Answer: (i) The area enclosed by the curve and the two half-lines is

\(A=\frac12\int_{\pi/6}^{\pi/2} r^2\,d\theta\).

Since \(r=2e^{\theta}\), we have \(r^2=4e^{2\theta}\). Hence

\(A=\frac12\int_{\pi/6}^{\pi/2}4e^{2\theta}\,d\theta=2\int_{\pi/6}^{\pi/2}e^{2\theta}\,d\theta=[e^{2\theta}]_{\pi/6}^{\pi/2}=e^{\pi}-e^{\pi/3}.\)

So the area is \(e^{\pi}-e^{\pi/3}\approx 20.3\).

(ii) The length of \(C\) is

\(L=\int_{\pi/6}^{\pi/2}\sqrt{r^2+\left(\frac{dr}{d\theta}\right)^2}\,d\theta.\)

Now \(r=2e^{\theta}\), so \(\frac{dr}{d\theta}=2e^{\theta}\). Therefore

\(L=\int_{\pi/6}^{\pi/2}\sqrt{4e^{2\theta}+4e^{2\theta}}\,d\theta =\int_{\pi/6}^{\pi/2}2\sqrt2\,e^{\theta}\,d\theta =2\sqrt2\,[e^{\theta}]_{\pi/6}^{\pi/2}.\)

Hence

\(L=2\sqrt2\left(e^{\pi/2}-e^{\pi/6}\right)\approx 8.83.\)

(i) For a polar curve, the area swept out between two angles is given by \(\frac12\int r^2\,d\theta\).

Here \(r=2e^{\theta}\), so

\(r^2=(2e^{\theta})^2=4e^{2\theta}.\)

Therefore

\(A=\frac12\int_{\pi/6}^{\pi/2}4e^{2\theta}\,d\theta=2\int_{\pi/6}^{\pi/2}e^{2\theta}\,d\theta.\)

Integrating gives

\(A=2\cdot \frac12 e^{2\theta}\Big|_{\pi/6}^{\pi/2}=[e^{2\theta}]_{\pi/6}^{\pi/2}=e^{\pi}-e^{\pi/3}.\)

So the required area is \(e^{\pi}-e^{\pi/3}\), which is approximately \(20.3\).

(ii) The arc length of a polar curve \(r=f(\theta)\) is

\(L=\int_{\alpha}^{\beta}\sqrt{r^2+\left(\frac{dr}{d\theta}\right)^2}\,d\theta.\)

With \(r=2e^{\theta}\), we have

\(\frac{dr}{d\theta}=2e^{\theta}.\)

So

\(L=\int_{\pi/6}^{\pi/2}\sqrt{(2e^{\theta})^2+(2e^{\theta})^2}\,d\theta =\int_{\pi/6}^{\pi/2}\sqrt{8e^{2\theta}}\,d\theta.\)
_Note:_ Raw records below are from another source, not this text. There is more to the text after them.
Lemma sac_ate_forma_fechada (principal taxa extra : Q) (lista : list Z) (meses k : Z) :
  (0 < principal)%Q ->
  0 < meses ->
  (extra == 0)%Q \/ lista = [] ->
  0 <= k -> k <= meses ->
  let fixa := (principal / inject_Z meses)%Q in
  let st := sac_ate QA principal taxa fixa extra lista k in
  Forall (linha_sac_regular meses fixa taxa) (tabela st) /\
  (2 * juros_total st
   == inject_Z k * inject_Z (2 * meses - k + 1) * fixa * taxa)%Q /\
  (parcela_total st == inject_Z k * fixa + juros_total st)%Q.
Proof.
  intros Hp Hmeses Hex Hk Hkm. cbv zeta. revert k Hk Hkm.
  assert (Hm : (0 < inject_Z meses)%Q).
  { change 0%Q with (inject_Z 0). rewrite <- Zlt_Qlt. exact Hmeses. }
  apply (meses_ind (fun k => k <= meses -> _)).
  - intros _.
    change (sac_ate QA principal taxa (principal / inject_Z meses)%Q extra lista 0)
      with (financiamento_inicial QA principal).
    cbn [financiamento_inicial juros_total parcela_total tabela of_Z QA].
    change (inject_Z 0) with 0%Q.
    split; [constructor|]. split; ring.
  - intros k Hk IH Hkm. destruct IH as [Hrows [Hjt Hpt]]; [lia|].
    destruct (sac_ate_sem_extra principal taxa extra lista meses k Hp Hmeses Hex Hk)
      as [Hs _]; [lia|].
    rewrite sac_ate_passo by exact Hk.
    set (fixa := (principal / inject_Z meses)%Q) in *.
    set (st := sac_ate QA principal taxa fixa extra lista k) in *.
    assert (Hfixa : (0 < fixa)%Q).
    { unfold fixa. apply Qlt_shift_div_l; [exact Hm | lra]. }
    assert (Hresto : (inject_Z (meses - k) == inject_Z (meses - (k + 1)) + 1)%Q) by inj_Z.
    assert (Hge : (0 <= inject_Z (meses - (k + 1)))%Q).
    { change 0%Q with (inject_Z 0). rewrite <- Zle_Qle. lia. }
    assert (Hprod : (0 <= inject_Z (meses - (k + 1)) * fixa)%Q).
    { apply Qmult_le_0_compat; [exact Hge | apply Qlt_le_weak; exact Hfixa]. }
    assert (Hcobre : (fixa <= saldo_devedor st)%Q).
    { rewrite Hs, Hresto.
      assert ((inject_Z (meses - (k + 1)) + 1) * fixa
              == inject_Z (meses - (k + 1)) * fixa + fixa)%Q by ring.
      lra. }
    destruct (sac_mes_regular taxa fixa extra lista st (k + 1) Hfixa Hcobre Hex)
      as [am [Ham ->]].
    cbn [juros_total parcela_total tabela]. change (num QA) with Q in *.
    assert (HK : (inject_Z (k + 1) == inject_Z k + 1)%Q) by inj_Z.
    assert (HM : (inject_Z (meses - k) == inject_Z meses - inject_Z k)%Q) by inj_Z.
    assert (HM1 : (inject_Z (meses - (k + 1)) == inject_Z meses - inject_Z k - 1)%Q)
      by inj_Z.
    assert (HM2 : (inject_Z (meses - (k + 1) + 1) == inject_Z meses - inject_Z k)%Q)
      by inj_Z.
    assert (HD : (inject_Z (2 * meses - k + 1)
                  == 2 * inject_Z meses - inject_Z k + 1)%Q) by inj_Z.
    assert (HD1 : (inject_Z (2 * meses - (k + 1) + 1)
                   == 2 * inject_Z meses - inject_Z k)%Q) by inj_Z.
    split; [|split].
    + apply Forall_app. split; [exact Hrows|]. constructor; [|constructor].
      unfold linha_sac_regular.
      cbn [L_Mes L_Juros L_Amortizacao L_Parcela L_Saldo_Devedor].
      split; [exact Ham|].
      split; [rewrite Hs, Ham, HM, HM1; ring|].
      split; [rewrite Hs, HM, HM2; ring|].
      rewrite Ham. reflexivity.
    + rewrite HK, HD1. rewrite HD in Hjt.
      assert (H2 : (2 * (juros_total st + saldo_devedor st * taxa)
                    == 2 * juros_total st + 2 * (saldo_devedor st * taxa))%Q) by ring.
      rewrite H2, Hjt, Hs, HM. ring.
    + rewrite Hpt, Ham, HK. ring.
Qed.

(** X22.  The SAC table without extra prepayment, in exact arithmetic, is
    the textbook one. Every month amortizes the share [principal / meses];
    month [m] leaves [meses - m] shares as balance and charges interest on
    the [meses - m + 1] shares open at its start; the instalment is the
    share plus that interest. The interest paid in all is
    [principal * taxa * (meses + 1) / 2] and the total paid is the
    principal plus that interest. *)
Theorem sac_sem_extra_forma_fechada
    (principal taxa : Q) (meses : Z) (extra : Q) (lista : list Z) :
  (0 < principal)%Q ->
  0 < meses ->
  (extra == 0)%Q \/ lista = [] ->
  exists tab jt pt,
    calcular_sac QA principal taxa meses extra lista = Ok (tab, jt, pt) /\
    Forall (linha_sac_regular meses (principal / inject_Z meses) taxa) tab /\
    (jt == principal * taxa * inject_Z (meses + 1) / 2)%Q /\
    (pt == principal + jt)%Q.
Proof.
  intros Hp Hm Hex.
  assert (Hne : ~ (inject_Z meses == 0)%Q).
  { intros H. unfold Qeq in H. cbn in H. lia. }
  destruct (sac_ate_forma_fechada principal taxa extra lista meses meses Hp Hm Hex)
    as [Hrows [Hjt Hpt]]; [lia | lia |].
  rewrite calcular_sac_QA by lia. cbv zeta.
  do 3 eexists. split; [reflexivity|].
  split; [exact Hrows|].
  set (st := sac_ate QA principal taxa (principal / inject_Z meses)%Q extra lista meses) in *.
  change (num QA) with Q in *.
  assert (HD : (inject_Z (2 * meses - meses + 1) == inject_Z meses + 1)%Q) by inj_Z.
  assert (HK : (inject_Z (meses + 1) == inject_Z meses + 1)%Q) by inj_Z.
  assert (Hj : (juros_total st == principal * taxa * inject_Z (meses + 1) / 2)%Q).
  { rewrite HD in Hjt. rewrite HK.
    assert (H2 : (juros_total st == (2 * juros_total st) / 2)%Q)
      by (change (num QA) with Q; field).
    rewrite H2, Hjt. field. exact Hne. }
  split; [exact Hj|].
  rewrite Hpt. 
  assert (Hshare : (inject_Z meses * (principal / inject_Z meses) == principal)%Q)
    by (field; exact Hne).
  rewrite Hshare. reflexivity.
Qed.

(* ================================================================== *)
(** ** The Price table without extra prepayment *)

(** At a positive rate the fixed instalment is the annuity formula. *)
Lemma parcela_fixa_QA_formula (principal taxa : Q) (meses : Z) :
  (0 < taxa)%Q -> 0 < meses ->
  exists pf, calcular_parcela_fixa QA principal taxa meses = Ok pf /\
    (pf * ((1 + taxa) ^ meses - 1) == principal * (1 + taxa) ^ meses * taxa)%Q.
Proof.
  intros Ht Hm.
  assert (Hq : (1 < (1 + taxa) ^ meses)%Q) by (apply Qpower_1_lt; [lra | exact Hm]).
  unfold calcular_parcela_fixa. cbn [powi add sub mul of_Z div QA].
  unfold Q_powi, Q_div. change (inject_Z 1) with 1%Q.
  assert (Hb : Qeq_bool (1 + taxa) 0 = false).
  { destruct (Qeq_bool (1 + taxa) 0) eqn:E; [|reflexivity].
    apply Qeq_bool_iff in E. lra. }
  rewrite Hb. cbn [andb bind].
  assert (Hd : Qeq_bool (Qred ((1 + taxa) ^ meses) - 1) 0 = false).
  { destruct (Qeq_bool (Qred ((1 + taxa) ^ meses) - 1) 0) eqn:E; [|reflexivity].
    apply Qeq_bool_iff in E. rewrite Qred_correct in E. lra. }
  rewrite Hd. eexists. split; [reflexivity|].
  rewrite Qred_correct. field. lra.
Qed.

(** A regular Price month: the balance is open, no extra applies, and the
    instalment does not exceed what is owed. *)
Lemma price_mes_regular (taxa pf extra : Q) (lista : list Z)
    (st : Financiamento Q) (mes : Z) :
  (0 < saldo_devedor st)%Q ->
  (0 <= saldo_devedor st - (pf - saldo_devedor st * taxa))%Q ->
  (extra == 0)%Q \/ lista = [] ->
  exists novo pago : Q,
    (novo == saldo_devedor st - (pf - saldo_devedor st * taxa))%Q /\
    (pago == pf)%Q /\
    price_mes QA taxa pf extra lista st mes
    = {| saldo_devedor := novo;
         juros_total := (juros_total st + saldo_devedor st * taxa)%Q;
         parcela_total := (parcela_total st + pago)%Q;
         tabela := tabela st ++
           [ {| L_Mes := mes; L_Juros := (saldo_devedor st * taxa)%Q;
                L_Amortizacao := (pf - saldo_devedor st * taxa)%Q;
                L_Parcela := pf;
                L_Saldo_Devedor := novo |} ] |}.
Proof.
  intros Hs Hn Hex. pose proof (sem_extra extra lista mes Hex) as Hsem.
  unfold price_mes, extra_do_mes. cbn [leb ltb add sub mul of_Z QA].
  change (inject_Z 0) with 0%Q. change (num QA) with Q.
  assert (Hab : Qle_bool (saldo_devedor st) 0 = false).
  { destruct (Qle_bool (saldo_devedor st) 0) eqn:E; [|reflexivity].
    apply Qle_bool_iff in E. lra. }
  rewrite Hab.
  destruct (py_in mes lista); cbv iota in Hsem.
  - assert (Hpos : Qle_bool 0 (saldo_devedor st - extra
                                - (pf - saldo_devedor st * taxa)) = true)
      by (apply Qle_bool_iff; lra).
    rewrite Hpos. cbn [negb]. do 2 eexists.
    split; [|split; [|reflexivity]]; lra.
  - assert (Hpos : Qle_bool 0 (saldo_devedor st
                                - (pf - saldo_devedor st * taxa)) = true)
      by (apply Qle_bool_iff; lra).
    rewrite Hpos. cbn [negb]. do 2 eexists.
    split; [|split; [|reflexivity]]; lra.
Qed.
Since \(e^{\theta}\gt 0\), this simplifies to

\(L=\int_{\pi/6}^{\pi/2}2\sqrt2\,e^{\theta}\,d\theta.\)

Now integrate:

\(L=2\sqrt2\,[e^{\theta}]_{\pi/6}^{\pi/2}=2\sqrt2\left(e^{\pi/2}-e^{\pi/6}\right).\)

Hence the length of \(C\) is \(2\sqrt2\left(e^{\pi/2}-e^{\pi/6}\right)\), which is approximately \(8.83\).